The Saga Pattern: Distributed Transactions Without Two-Phase Commit
When a business operation spans several services, you can't wrap it in one ACID transaction. Sagas trade atomicity for compensations — here's how to get them right.
The moment a single business operation touches two databases owned by two services, the comfortable world of a single ACID transaction is gone. You can't BEGIN on one Postgres and COMMIT across another service's MySQL. Two-phase commit (2PC) promises to fix that, but in practice it couples availability to your slowest participant and locks rows for the duration of a network round trip. The saga pattern is the answer most teams actually reach for.
1. A saga is a sequence of local transactions
Instead of one global transaction, a saga is a series of local transactions, each in one service. Every step has a matching compensating action that semantically undoes it. If step 4 fails, you run the compensations for steps 3, 2, and 1 in reverse.
Order saga:
1. createOrder() ⟲ cancelOrder()
2. reserveInventory() ⟲ releaseInventory()
3. chargePayment() ⟲ refundPayment()
4. scheduleShipping() ⟲ cancelShipping()
Note "semantically undoes" — you can't roll back a charge, you refund it. Compensations are forward actions, not magic rewinds.
2. Orchestration vs choreography
There are two ways to wire the steps together.
- Choreography — each service listens for an event and emits the next one. No central brain. Simple for 2–3 steps, but the flow is implicit and hard to follow once it grows.
- Orchestration — a coordinator (the saga orchestrator) tells each service what to do and tracks state. The flow lives in one place you can read, test, and visualise. Preferred once the saga has branches or more than a few steps.
// Orchestrator state machine
ORDER_CREATED → INVENTORY_RESERVED → PAYMENT_CHARGED → DONE
↓ fail ↓ fail
(compensate order) (release inventory, cancel order)

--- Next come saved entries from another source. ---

(** * qibo: the style-qGAN parameter mapper, its training loop, and the
      IcarusQ waveform download

    Shallow embedding of
    - [src/qibo/models/qgan.py]  (class [qGAN]) and
    - [src/qibo/hardware/qpu.py] (class [IcarusQ]),
    followed by the properties the specification states about them.

    Python floats are kept abstract (class [Float]): every statement below
    holds for any implementation of the arithmetic, IEEE doubles included.
    Calls into numpy, tensorflow and the circuit simulator are the fields of
    the class [Framework]; the file system is a finite map from paths to
    contents. *)

From Stdlib Require Import QArith Ascii.
From stdpp Require Import base option list strings gmap pretty.

Set Default Proof Using "Type".
Local Open Scope nat_scope.

(** ** Exceptions and the error monad *)

Inductive exn : Type :=
| ZeroDivisionError
| ParamsIndexError (index : nat)
| LatentIndexError (noise : nat)
| SampleIndexError (i : nat)
| ListIndexError (i : nat)
| UnboundLocalError (name : string)
| BroadcastError (got want : nat)
| ZeroDimIndexError.

Inductive result (A : Type) : Type :=
| Ok (a : A)
| Raise (e : exn).
Arguments Ok {A} a.
Arguments Raise {A} e.

Definition rbind {A B} (r : result A) (k : A -> result B) : result B :=
  match r with
  | Ok a => k a
  | Raise e => Raise e
  end.

Notation "'let*' x ':=' r 'in' k" := (rbind r (fun x => k))
  (at level 10, x pattern, r at level 100, k at level 200).

(** [l[i]] on a Python sequence with a non-negative index. *)
Definition item {A} (e : exn) (l : list A) (i : nat) : result A :=
  match l !! i with
  | Some a => Ok a
  | None => Raise e
  end.

Fixpoint traverse {A B} (f : A -> result B) (l : list A) : result (list B) :=
  match l with
  | [] => Ok []
  | a :: l' => let* b := f a in let* bs := traverse f l' in Ok (b :: bs)
  end.

(** ** Floats *)

Class Float (F : Type) : Type := {
  fadd : F -> F -> F;
  fmul : F -> F -> F;
  fdiv : F -> F -> F;
  flit : Q -> F            (* the value of a numeric literal *)
}.

(** ** [qGAN.set_params]

    The function keeps four locals: the list [p] of angles emitted so far,
    the running [index] into [params], the running [noise] row of [x_input],
    and [i], which enters as the sample column and is rebound by the loop
    [for i in range(0, self.nqubits-1)]. *)

Record mapper (A : Type) : Type := Mapper {
  m_p : list A;
  m_index : nat;
  m_noise : nat;
  m_i : nat
}.
Arguments Mapper {A}.
Arguments m_p {A}.
Arguments m_index {A}.
Arguments m_noise {A}.
Arguments m_i {A}.

Definition stmt (A : Type) : Type := mapper A -> result (mapper A).

Definition seq_stmt {A} (c1 c2 : stmt A) : stmt A :=
  fun s => let* s1 := c1 s in c2 s1.
Declare Scope stmt_scope.
Delimit Scope stmt_scope with stmt.
Bind Scope stmt_scope with stmt.
Notation "c1 ;; c2" := (seq_stmt c1 c2)
  (at level 100, c2 at level 200, right associativity) : stmt_scope.
Local Open Scope stmt_scope.

Definition skip {A} : stmt A := fun s => Ok s.

(** [for x in l: body x] *)
Fixpoint for_each {A} (l : list nat) (body : nat -> stmt A) : stmt A :=
  match l with
  | [] => skip
  | x :: l' => body x ;; for_each l' body
  end.

(** [for x in range(start, start + len)] *)
Definition for_range {A} (start len : nat) (body : nat -> stmt A) : stmt A :=
  for_each (seq start len) body.

Section SetParams.
Context {A : Type}.
(** [angle index noise i] is the value of the expression
    [params[index]*x_input[noise][i] + params[index+1]]. *)
Variable angle : nat -> nat -> nat -> result A.
Variables layers nqubits latent_dim : nat.

(** [p.append(params[index]*x_input[noise][i] + params[index+1])] *)
Definition emit : stmt A := fun s =>
  let* a := angle (m_index s) (m_noise s) (m_i s) in
  Ok (Mapper (m_p s ++ [a]) (m_index s) (m_noise s) (m_i s)).

(** [index+=2] *)
Definition bump_index : stmt A := fun s =>
  Ok (Mapper (m_p s) (m_index s + 2) (m_noise s) (m_i s)).

(** [noise=(noise+1)%self.latent_dim] *)
Definition next_noise : stmt A := fun s =>
  if decide (latent_dim = 0) then Raise ZeroDivisionError
  else Ok (Mapper (m_p s) (m_index s) ((m_noise s + 1) mod latent_dim) (m_i s)).

(** the loop header [for i in ...] binding [i] to its next value *)
Definition bind_i (k : nat) : stmt A := fun s =>
  Ok (Mapper (m_p s) (m_index s) (m_noise s) k).

(** lines 98-108: the body of [for q in range(self.nqubits)] *)
Definition rotation_body : stmt A :=
  emit ;; bump_index ;; next_noise ;;
  emit ;; bump_index ;;
  emit ;; bump_index ;; next_noise ;;
  emit ;; bump_index ;; next_noise.

(** lines 110-112: the body of [for i in range(0, self.nqubits-1)] *)
Definition ring_body (k : nat) : stmt A :=
  bind_i k ;; emit ;; bump_index ;; next_noise.

(** lines 97-115: the body of [for l in range(self.layers)] *)
Definition layer_body : stmt A :=
  for_range 0 nqubits (fun _ => rotation_body) ;;
  for_range 0 (nqubits - 1) ring_body ;;
  emit ;; bump_index ;; next_noise.

(** lines 117-119: the body of the trailing [for q in range(self.nqubits)] *)
Definition trailing_body : stmt A :=
  emit ;; bump_index ;; next_noise.

(** lines 93-119 *)
Definition set_params_locals (i : nat) : result (mapper A) :=
  (for_range 0 layers (fun _ => layer_body) ;;
   for_range 0 nqubits (fun _ => trailing_body))
    (Mapper [] 0 0 i).

(** the list handed to [circuit.set_parameters] on line 120 *)
Definition set_params_angles (i : nat) : result (list A) :=
  let* s := set_params_locals i in Ok (m_p s).
End SetParams.

(** One read of the mapper: the pair [params[index]], [params[index+1]] and
    the entry [x_input[noise][i]]. *)
Record read : Type := Read { r_index : nat; r_noise : nat; r_sample : nat }.

Global Instance read_eq_dec : EqDecision read.
Proof. solve_decision. Defined.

3. Compensations must be idempotent
The orchestrator will retry on timeouts, so refundPayment() may be called twice. Key every compensation by saga ID + step so the second call is a no-op. This is the same discipline as idempotency keys for APIs.
4. The pivot transaction
Order your steps so the irreversible ones come last, after a pivot — the step after which the saga is guaranteed to complete. Reservations and validations (cheap to compensate) go before the pivot; sending an email or shipping (hard to undo) goes after, once success is certain.
5. What sagas don't give you
Sagas are not isolated. Between steps, other transactions can see intermediate state — an order exists before payment clears. You handle this with semantic locks (a PENDING status), commutative updates, or by re-reading and validating in each step. If you need true isolation, you need a different design, not a saga.
Rules of thumb
- Reach for orchestration once you have branching or 4+ steps. Choreography rots into spaghetti.
- Every step needs a compensation, and every compensation must be idempotent.
- Put irreversible steps after the pivot, never before.
- Persist saga state in a real table — an in-memory orchestrator loses every in-flight saga on restart.